DENVER — The shot discrepancy doesn’t always tell the full story. In a rematch of the 2022 Stanley Cup Final, the Avalanche were outshot 38-23 by the Tampa Bay Lightning but never felt like the game wasn’t in their control. Colorado scored the first three goals on its way to a 4-1 victory on Monday, improving to 15-6 on the season and 7-1 in its last eight games.

The Lightning struggled to take control at times. And when they did, goalie Alexandar Georgiev, who made 37 saves, was up to the task.

“Overall, I think we played smart hockey,” Georgiev said after earning his league-leading 13th win of the season. “The other team got so many penalties because we were skating well and that was the difference. We got a lot of power plays and had the momentum a lot.”

Colorado used a strong power play to build its lead to 3-0. It was the goal that seemingly put the game to bed. And it came after the Avs were a perfect 2-for-2 on the penalty kill in the opening period, stopping Tampa Bay’s strong PP for a full four minutes.

The Avs now have a power-play goal in eight straight games after early-season struggles.

“If you look at the last eight games, we have a power-play goal in every game and PK has only allowed two,” head coach Jared Bednar said. “It’s a huge part of winning. When you’re getting quality saves and quality starts from your goaltenders, when you’re checking hard and you’re producing enough offense, it often comes down to special teams and if we’re winning that battle and getting one every night and shutting the other team down, you’re gonna give yourself a real good chance to win.”

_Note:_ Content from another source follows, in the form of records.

(** ** Loops over the children *)

Lemma child_loop_rule d0 (P : list Z -> db -> Prop) body fuel c cs d :
  table_ok d0 -> chain NOTHING (nextf children_links d0) c cs -> (length cs < fuel)%nat ->
  same_but_propval d0 d -> P [] d ->
  (forall pre c post d, cs = pre ++ c :: post -> same_but_propval d0 d -> P pre d ->
     exists d', body d c = Some d' /\ same_but_propval d0 d' /\ P (pre ++ [c]) d') ->
  exists d', child_loop fuel body d c = Some d' /\ same_but_propval d0 d' /\ P cs d'.
Proof.
  intros Ht Hc Hf Hs HP Hbody.
  assert (G : forall post pre c d fuel, cs = pre ++ post -> chain NOTHING (nextf children_links d0) c post ->
    (length post < fuel)%nat -> same_but_propval d0 d -> P pre d ->
    exists d', child_loop fuel body d c = Some d' /\ same_but_propval d0 d' /\ P cs d').
  2: { by apply (G cs [] c d fuel). }
  clear c d fuel Hc Hf Hs HP.
  induction post as [|y post IH]; intros pre c d [|fuel] E Hc Hf Hs HP; simpl in Hf; try lia; simpl.
  - apply chain_nil_inv in Hc as ->. rewrite Z.eqb_refl. rewrite app_nil_r in E. subst. eauto.
  - destruct (chain_cons_inv _ _ _ _ _ Hc) as (-> & Hn & t & Ht' & Hc').
    destruct (Z.eqb_spec c NOTHING); [done|].
    destruct (Hbody pre c post d E Hs HP) as (d1 & -> & Hs1 & HP1). cbn [mbind option_bind].
    rewrite find_object_objects by by eapply same_table.
    unfold nextf in Ht'. rewrite <- (same_field _ d0 d1) in Ht' by (done || by intros ? []).
    apply fmap_Some in Ht' as (o & -> & ->). cbn [mbind option_bind].
    apply (IH (pre ++ [c])); [|done|lia|done|done]. by rewrite <- app_assoc.
Qed.

Lemma child_exists_spec d test (Q : Z -> Prop) fuel c cs :
  table_ok d -> chain NOTHING (nextf children_links d) c cs -> (length cs < fuel)%nat ->
  (forall c, c ∈ cs -> exists b, test c = Some b /\ (b = true <-> Q c)) ->
  exists b, child_exists fuel test d c = Some b /\ (b = true <-> exists c, c ∈ cs /\ Q c).
Proof.
  intros Ht Hc. revert fuel. induction Hc as [|h t l Hn Hnx Hc IH]; intros [|fuel] Hf Htest;
    simpl in Hf; try lia; simpl.
  - exists false. split; [done|]. split; [done|]. intros (c & Hc & _). set_solver.
  - destruct (Z.eqb_spec h NOTHING); [done|].
    destruct (Htest h) as (b & -> & Hb); [set_solver|]. cbn [mbind option_bind]. destruct b.
    + exists true. split; [done|]. split; [intros _; exists h; split; [set_solver|by apply Hb]|done].
    + rewrite find_object_objects by done. unfold nextf in Hnx.
      apply fmap_Some in Hnx as (o & -> & Eo). cbn [mbind option_bind].
      destruct (IH fuel ltac:(lia)) as (b & E & Hb'); [intros; apply Htest; set_solver|].
      simpl in Eo. rewrite <- Eo. exists b. split; [done|]. rewrite Hb'. split.
      * intros (c & Hin & HQ). exists c. split; [set_solver|done].
      * intros (c & [-> | Hin]%elem_of_cons & HQ); [apply Hb in HQ; done|eauto].
Qed.

(** ** Recursion over an object and its descendants

    [step] is what a recursive function does to one object; [next o s c] is the
    parameter it passes on from object [o], called with [s], to the child [c]. *)

Section Descend.
Context {T : Type} (step : db -> Z -> T -> option db) (next : Object -> T -> Object -> T).
(* ===== verification/Attributes.v ===== *)
(** * Object attributes (the second part of db_objects.c)

    Owner, name, location and contents, permission flags and the list of
    users.  The functions that read or write [objects[oid]] directly need [oid]
    to be valid: otherwise they follow a null pointer, which is [None] here. *)

From S2P Require Import Prelude Utf CString Values Streams Functions Lists Db Links Hierarchy.

(** ** Definitions *)

Definition db_object_owner (d : db) (oid : Z) : option Z := o ← objects d !! oid; Some (o_owner o).
Definition db_set_object_owner (d : db) (oid owner : Z) : option db := update oid (set_owner owner) d.
Definition db_object_name (d : db) (oid : Z) : option bytes := o ← objects d !! oid; Some (o_name o).
Definition db_set_object_name (d : db) (oid : Z) (name : bytes) : option db :=
  update oid (set_name name) d.
Definition db_object_parent (d : db) (oid : Z) : option Z := o ← objects d !! oid; Some (o_parent o).
Definition db_object_location (d : db) (oid : Z) : option Z :=
  o ← objects d !! oid; Some (o_location o).

Definition db_count_children (d : db) (oid : Z) : option Z :=
  o ← objects d !! oid; ll_count children_links (ll_fuel d) d (o_child o) 0.
Definition db_count_contents (d : db) (oid : Z) : option Z :=
  o ← objects d !! oid; ll_count contents_links (ll_fuel d) d (o_contents o) 0.

(** The callback gets its data and the object, and answers the new data and
    whether to stop. *)
Definition db_for_all_children {A} (d : db) (oid : Z) (func : A -> Z -> A * bool) (data : A)
    : option (A * bool) :=
  o ← objects d !! oid; ll_for_all children_links (ll_fuel d) d func data (o_child o).
Definition db_for_all_contents {A} (d : db) (oid : Z) (func : A -> Z -> A * bool) (data : A)
    : option (A * bool) :=
  o ← objects d !! oid; ll_for_all contents_links (ll_fuel d) d func data (o_contents o).

Definition db_change_location (d : db) (oid location : Z) : option db :=
  old_location ← db_object_location d oid;
  d ← (if valid d old_location then LL_REMOVE contents_links d old_location oid else Some d);
  d ← (if valid d location then LL_APPEND contents_links d location oid else Some d);
  update oid (set_location location) d.

(** [flags] is 16 bits wide.  [sole] says that the database holds the only
    reference to the list of users. *)
Definition db_set_object_flag (sole : bool) (d : db) (oid f : Z) : option db :=
  o ← objects d !! oid;
  d ← update oid (set_flags (uwrap 16 (Z.lor (o_flags o) (Z.shiftl 1 f)))) d;
  if f =? FLAG_USER then
    '(users, _) ← setadd sole (all_users d) (VObj oid); Some (with_users users d)
  else Some d.

Definition db_clear_object_flag (d : db) (oid f : Z) : option db :=
  o ← objects d !! oid;
  d ← update oid (set_flags (uwrap 16 (Z.land (o_flags o) (Z.lnot (Z.shiftl 1 f))))) d;
  if f =? FLAG_USER then
    users ← setremove (all_users d) (VObj oid); Some (with_users users d)
  else Some d.

Definition db_object_allows (d : db) (oid progr f : Z) : option bool :=
  owner ← db_object_owner d oid;
  if (progr =? owner) || is_wizard d progr then Some true else db_object_has_flag d oid f.

Definition db_all_users (d : db) : list Var := all_users d.
Definition dbpriv_set_all_users (d : db) (v : list Var) : db := with_users v d.

(** ** Specification *)

(** The list of users holds the objects with the user flag, each once. *)
Definition users_ok (d : db) : Prop :=
  exists us, all_users d = VObj <$> us /\ NoDup us /\ forall x, x ∈ us <-> is_user d x = true.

Ryan Johansen had two goals, Cale Makar had the power-play goal and Valeri Nichushkin added an empty netter. Nathan MacKinnon also pitched in with two assists, reaching 21 helpers in as many games.

Johansen got the scoring started off an unfortunate turnover by the Lightning. Forward Tyler Motte, deep in the Avs zone, attempted to backhand it back to his teammate Victor Hedman. The towering defenseman missed the pass and fell over when he tried to retrieve it, allowing Johansen to pick up the loose puck and set up a two-on-one with Jonathan Drouin. Johansen looked off his teammate, elected to shoot, and beat goalie Andrei Vasilevskiy to make it 1-0.

“My first thought is always to make a pass and see if that’s a good option, to get the goalie moving side to side,” Johansen told me. “I felt their d-man just stuck with Drouin so then I figured the best option was to shoot it.”

The goal stood as the only tally of the first period despite Colorado taking the only two penalties. The Lightning entered the matchup boasting the league’s second-best power play, which was operating at a whopping 34.5 percent. They ended the night 0-for-3 with the man advantage.

Early in the second period, the Avs used another Johansen goal to double their lead. Tomas Tatar and Makar were setting up a two-on-one attack. Makar found Tatar, but Vasilevskiy made a sliding pad save to stop him. The rebound shot right out to the slot for Johansen, who buried it on the open net.

Johansen is up to nine goals and one assist through the first 21 games. He struggled to produce at even strength for the majority of the season but now has three goals in two games, all of which have come in five-on-five play. He has not recorded an assist since Oct. 21.

“It’s weird, actually. It’s a funny game. My whole career has been more about assists and playmaking and now it’s goal scoring,” Johansen said. “But that just goes to show that all the guys around me in this room are doing the right things so I can get a lot of scoring opportunities.”

On the ensuing faceoff, Lightning defenseman Calvin De Haan was called for tripping, setting the Avalanche up with their first power play of the evening. The top unit was exceptional on the man advantage, cycling the puck in the Tampa Bay zone with ease. The puck eventually ended up back on Makar’s stick and he fired it through traffic and past Vasilevskiy to build on the lead.

Lightning forward Anthony Cirelli eventually scored on the breakaway with 31 seconds remaining in the middle frame. Earlier in the period, Mike Eyssimont thought he had a goal, but a lengthy review following a coach’s challenge for offside waived it off.

Nichushkin’s empty-net goal was his 10th of the season — nine of which have come in the last 10 games.